Sur la terre au loin qu’ont donc fait les hommes?
Ai-je atteint ce soir le rouge royaume?
Je sens se dresser les poils de ma chair.
Des crânes sans yeux entonnent des psaumes.
J’entends m’appeler l’ange Lucifer...
Moi, pauvre pêcheur allant vers la mer,
Puis-je racheter ce qu’ont fait les hommes?...
Sur un Golgotha mille fois plus haut,
Une croix de soufre et des clous de flamme!...

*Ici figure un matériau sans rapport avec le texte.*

(* ===== verification/Gateway.v ===== *)
(** * Gateway: from a submitted transaction to the orderer

    gateway/core/api.go, gateway/core/validate.go and
    gateway/core/batch_submitter.go.  [TxQueueInterface] is the queue interface of
    api.go as a class, with the queue's own goroutines as a relation; the three
    queues are its instances.  The gateway's state is the queue, the nonce gate
    and where a dequeued transaction is: with a worker, in the endorsement
    channel, with a submitter, or accepted by the orderer.  Each function is what
    one goroutine does between two points where another can run; metrics and
    logging are left out. *)

From Stdlib Require Import ZArith Lia.
From stdpp Require Import base numbers list gmap sets strings.
From S2P Require Import Prelude Blocks Geth Domain Convert Store TxQueues DepGraph DepGraphProps.
From S2P Require Import NonceGate Executor Engine Endorse Remote.

Local Open Scope Z_scope.

(** ** The queue interface *)

(** [ti_Reusable] is [endorsementReuser]; a queue that does not implement it has
    nothing to hand back. *)
Class TxQueueInterface (G : GethTypes) (T : EthTxTypes G) (E Q : Type) := {
  ti_Enqueue : EthTx → Q → option queue_error * Q;
  ti_Dequeue : Q → outcome (dequeued EthTx * Q);
  ti_IsPending : Hash → Q → option EthTx;
  ti_InFlight : Q → Z;
  ti_Complete : Hash → Q → Q;
  ti_Close : Q → Q;
  ti_Handle : DBlock → Q → Q;
  ti_Reusable : Hash → Q → option E * Q;
  ti_background : Q → Q → Prop
}.

Section queues.
Context {G : GethTypes} {T : EthTxTypes G}.

(** What the in-memory queues read of a block. *)
Definition block_hash (tx : DTransaction) : Hash := BytesToHash (slice_bytes (dt_TxHash tx)).

Definition committed_hashes (b : DBlock) : list committedHash :=
  (λ tx, {| ch_Hash := block_hash tx; ch_Status := dt_Status tx |}) <$> db_Transactions b.

Definition of_enqueue (e : option enqueue_error) : option queue_error :=
  (λ _, ErrTransactionAlreadyPending) <$> e.

#[export] Instance fifo_interface (E : Type) : TxQueueInterface G T E TxQueue := {|
  ti_Enqueue tx q := let '(e, q) := Enqueue tx q in (of_enqueue e, q);
  ti_Dequeue q := Done (Dequeue q);
  ti_IsPending := q_IsPending;
  ti_InFlight := InFlight;
  ti_Complete := Complete;
  ti_Close := q_Close;
  ti_Handle b := q_Handle (committed_hashes b);
  ti_Reusable _ q := (None, q);
  ti_background _ _ := False |}.

#[export] Instance v2_interface {A : TxAccess G T} (range : gset nat → list nat) (E : Type)
    : TxQueueInterface G T E TxQueueV2 := {|
  ti_Enqueue tx q := let '(e, q) := v2_Enqueue range tx q in (of_enqueue e, q);
  ti_Dequeue := v2_Dequeue;
  ti_IsPending := v2_IsPending;
  ti_InFlight := v2_InFlight;
  ti_Complete := v2_Complete;
  ti_Close := v2_Close;
  ti_Handle b := v2_Handle (committed_hashes b);
  ti_Reusable _ q := (None, q);
  ti_background _ _ := False |}.

(** *** The dependency-graph queue

    Its state here is the whole system of queue, workers, batcher and manager;
    a call that frees nodes leaves them to be fed back. *)

Context {D : DepTypes}.

Definition of_depgraph (e : option depgraph_error) : option queue_error :=
  (λ e, match e with
        | DepGraph.ErrQueueClosed => NonceGate.ErrQueueClosed
        | ErrAlreadyPending => ErrTransactionAlreadyPending
        | ErrQueueFull => ErrQueueOther
        end) <$> e.

Definition dep_Complete (h : Hash) (s : DepGraphProps.sys) : DepGraphProps.sys :=
  let '(nodes, q) := dg_Complete h (s_q s) in with_releasing q (s_releasing s ++ [nodes]) s.

Definition dep_Handle (b : DBlock) (s : DepGraphProps.sys) : DepGraphProps.sys :=
  let '(nodes, q) := dg_Handle b (s_q s) in
  with_hist q (s_releasing s ++ [nodes]) (add_hist (s_q s) (db_Transactions b) (g_hist s)) s.

(** Its background is every move that is not a call. *)
#[export] Instance dep_interface : TxQueueInterface G T Endorsement DepGraphProps.sys := {|
  ti_Enqueue tx s := let '(e, q) := dg_Enqueue tx (s_q s) in (of_depgraph e, with_q q s);
  ti_Dequeue s := let '(r, q) := dg_Dequeue (s_q s) in Done (r, with_q q s);
  ti_IsPending h s := dg_IsPending h (s_q s);
  ti_InFlight s := dg_InFlight (s_q s);
  ti_Complete := dep_Complete;
  ti_Close s := with_q (shutdown (s_q s)) s;
  ti_Handle := dep_Handle;
  ti_Reusable h s := let '(e, q) := ReusableEndorsement h (s_q s) in (e, with_q q s);
  ti_background := DepGraphProps.step false Worker |}.
End queues.

(** ** gateway/core/validate.go *)

Record ValidationOptions := {
  vo_Accept : Z; vo_MaxSize : Z; vo_MaxBlobCount : Z; vo_MinTip : Z;
  vo_HeadNumber : Z; vo_HeadTime : Z; vo_HeadDifficulty : Z; vo_HeadGasLimit : Z
}.

(** [txpool.ValidateTransaction], with the chain configuration and the head it
    is given as options. *)
Class TxPool (G : GethTypes) (T : EthTxTypes G) := {
  ValidateTransaction : EthTx → ValidationOptions → option string
}.

Definition AccessListTxType : Z := 1.
Definition DynamicFeeTxType : Z := 2.
Definition txMaxSize : Z := 4 * 32 * 1024.
Definition blockGasLimit : Z := u64_max.
Definition acceptedTxTypes : Z :=
  Z.lor (Z.lor (Z.shiftl 1 LegacyTxType) (Z.shiftl 1 AccessListTxType)) (Z.shiftl 1 DynamicFeeTxType).

Definition validation_opts : ValidationOptions := {|
  vo_Accept := acceptedTxTypes; vo_MaxSize := txMaxSize; vo_MaxBlobCount := 0; vo_MinTip := 0;
  vo_HeadNumber := 0; vo_HeadTime := 0; vo_HeadDifficulty := 0; vo_HeadGasLimit := blockGasLimit |}.

Inductive validate_error := ErrUnprotectedTx | ErrPool (e : string) | ErrInvalidSender.

Definition ValidateTx `{TxPool} {A : TxAccess G T} (tx : EthTx) : option validate_error :=
  if negb (Tx_Protected tx) then Some ErrUnprotectedTx
  else match ValidateTransaction tx validation_opts with
       | Some e => Some (ErrPool e)
       | None => match Tx_Sender tx with None => Some ErrInvalidSender | Some _ => None end
       end.

(** ** gateway/core/api.go *)

Section gateway.
Context {G : GethTypes} {T : EthTxTypes G} {C : EthCodec G T} {M : TxMarshal G T C} {W : Wire}.
Context {A : TxAccess G T} {P : TxPool G T} {DR : Driver}.
Context {E Q : Type} {I : TxQueueInterface G T E Q}.

(** [gw_reading]: the [Admit] calls away reading a nonce.  [gw_working]: the
    transactions in [processTx].  [gw_chan]: the endorsement channel, oldest
    first.  [gw_submitting]: the endorsements in [submitOne].  [gw_ordered]: the
    submissions the orderer accepted, until their block.  [gw_foreign] is not
    in the code: the hashes a block completed in the queue although this gateway
    had not got them ordered, which another gateway's copy can do. *)
Record Gateway := {
  gw_queue : Q;
  gw_gate : nonceGate;
  gw_reading : list (Address * EthTx);
  gw_working : list EthTx;
  gw_chan : list (Hash * E);
  gw_submitting : list (Hash * E);
  gw_ordered : list Hash;
  gw_foreign : list Hash
}.

Definition New (q : Q) : Gateway := {|
  gw_queue := q; gw_gate := newNonceGate; gw_reading := []; gw_working := []; gw_chan := [];
  gw_submitting := []; gw_ordered := []; gw_foreign := [] |}.

Definition set_gate (q : Q) (gate : nonceGate) (reading : list (Address * EthTx)) (g : Gateway)
    : Gateway := {|
  gw_queue := q; gw_gate := gate; gw_reading := reading; gw_working := gw_working g;
  gw_chan := gw_chan g; gw_submitting := gw_submitting g; gw_ordered := gw_ordered g;
  gw_foreign := gw_foreign g |}.

Definition set_work (q : Q) (working : list EthTx) (chan submitting : list (Hash * E))
    (ordered : list Hash) (g : Gateway) : Gateway := {|
  gw_queue := q; gw_gate := gw_gate g; gw_reading := gw_reading g; gw_working := working;
  gw_chan := chan; gw_submitting := submitting; gw_ordered := ordered; gw_foreign := gw_foreign g |}.

(** *** Submitting *)

Inductive send_error :=
| SendInvalid (e : validate_error)
| SendAlreadyPending
| SendAdmit (e : admit_error).

(** [SendTransaction] is done, or [Admit] went off to read the store. *)
Inductive send_phase := SendDone (e : option send_error) | SendReading (from : Address).

(** The queue after the gate's calls of [Enqueue] that [gate'] has made since
    [gate], which is held under the gate's lock meanwhile. *)
Definition enqueue_all (q : Q) (txs : list EthTx) : Q := foldl (λ q tx, (ti_Enqueue tx q).2) q txs.

Definition new_calls (gate gate' : nonceGate) : list EthTx :=
  drop (length (g_calls gate)) (g_calls gate').

Definition answer (q : Q) (tx : EthTx) : option queue_error := (ti_Enqueue tx q).1.

Context (cfg : gate_config).

Definition Admit (now : Z) (tx : EthTx) (g : Gateway) : send_phase * Gateway :=
  let '(ph, gate) := Admit_begin cfg (answer (gw_queue g)) now tx (gw_gate g) in
  let q := enqueue_all (gw_queue g) (new_calls (gw_gate g) gate) in
  match ph with
  | Finished e => (SendDone (SendAdmit <$> e), set_gate q gate (gw_reading g) g)
  | Reading from => (SendReading from, set_gate q gate ((from, tx) :: gw_reading g) g)
  end.

(** The second half of an [Admit] whose read returned [seed]. *)
Definition Admit_resume (now : Z) (from : Address) (tx : EthTx) (seed : option Z)
    (rest : list (Address * EthTx)) (g : Gateway) : outcome (option send_error * Gateway) :=
  match Admit_finish cfg (answer (gw_queue g)) now from tx seed (gw_gate g) with
  | Panic msg => Panic msg
  | Done (e, gate) =>
      Done (SendAdmit <$> e,
            set_gate (enqueue_all (gw_queue g) (new_calls (gw_gate g) gate)) gate rest g)
  end.

(** [IsPending] of queue or gate. *)
Definition pending (h : Hash) (g : Gateway) : option EthTx :=
  match ti_IsPending h (gw_queue g) with
  | Some tx => Some tx
  | None => IsPending h (gw_gate g)
  end.

Definition SendTransaction (now : Z) (tx : EthTx) (g : Gateway) : send_phase * Gateway :=
  match ValidateTx tx with
  | Some e => (SendDone (Some (SendInvalid e)), g)
  | None =>
      if decide (is_Some (pending (Tx_Hash tx) g)) then (SendDone (Some SendAlreadyPending), g)
      else Admit now tx g
  end.

(** Where a call of [SendTransaction] is.  It asks the queue, asks the gate and
    admits under separate locks, and [Admit] reads the nonce under none. *)
Inductive send_at :=
| AtStart
| AskGate
| AtAdmit
| AtRead (from : Address)
| Returned (e : option send_error).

Apportez la lance avec le marteau!
Que je sois cloué mille fois s’il faut!
Je veux racheter, moi, l’homme à la rame,
Les corps malheureux et les pauvres âmes
Sur un Golgotha mille fois plus haut.
Je travaillerai durant mille siècles,
Les humbles paieront la dette de sang,
Je ferai sortir les blés et les seigles
Du sol envahi par les ossements,
Je travaillerai si terriblement
Que, plus haut encor que le vol des aigles,
Jailliront les tours de mes monuments.
O grand fleuve bleu qui viens des montagnes,
Tu recouleras aussi pur qu’avant,
Ensemencé d’herbe, imprégné de vent.
Tu mettras ta force au cœur des campagnes
Et dans le bateau du pêcheur errant,
Et tu changeras les morts en vivants,
O grand fleuve bleu qui viens des montagnes...
LE CHATEAU DES MASQUES
Les sept rois noirs masqués vivaient dans le palais
Au milieu des danseurs, des nains, des bayadères,
Derrière des remparts sculptés, de bronze épais,
Et le soir ils dormaient dans sept chambres de pierre.
Chacun devait porter un masque devant eux...
Ceux des nains étaient bleus et ceux des femmes roses.
Certains étaient charmants, d’autres étaient affreux
Et certains imitaient la coquille ou la rose.
Les gardes laissaient voir des dents couleur de feu
Et des barbes de sang sous la boucle des casques.
Des figures de cire étaient presque sans yeux
Et des yeux verts gemmaient la pourpre d’autres masques.
Et le palais couleur de rubis ruisselait
Des trésors amassés par les guerres des hommes,
Mais les masques toujours devaient cacher leurs traits
Que ce soit dans les bals, les festins ou les sommes.
Car il ne fallait pas que le prince enfantin
Sous son corselet d’or et son masque de soie
Dans les blancs escaliers croise un visage humain,
Voie aux lampes safran la tristesse ou la joie.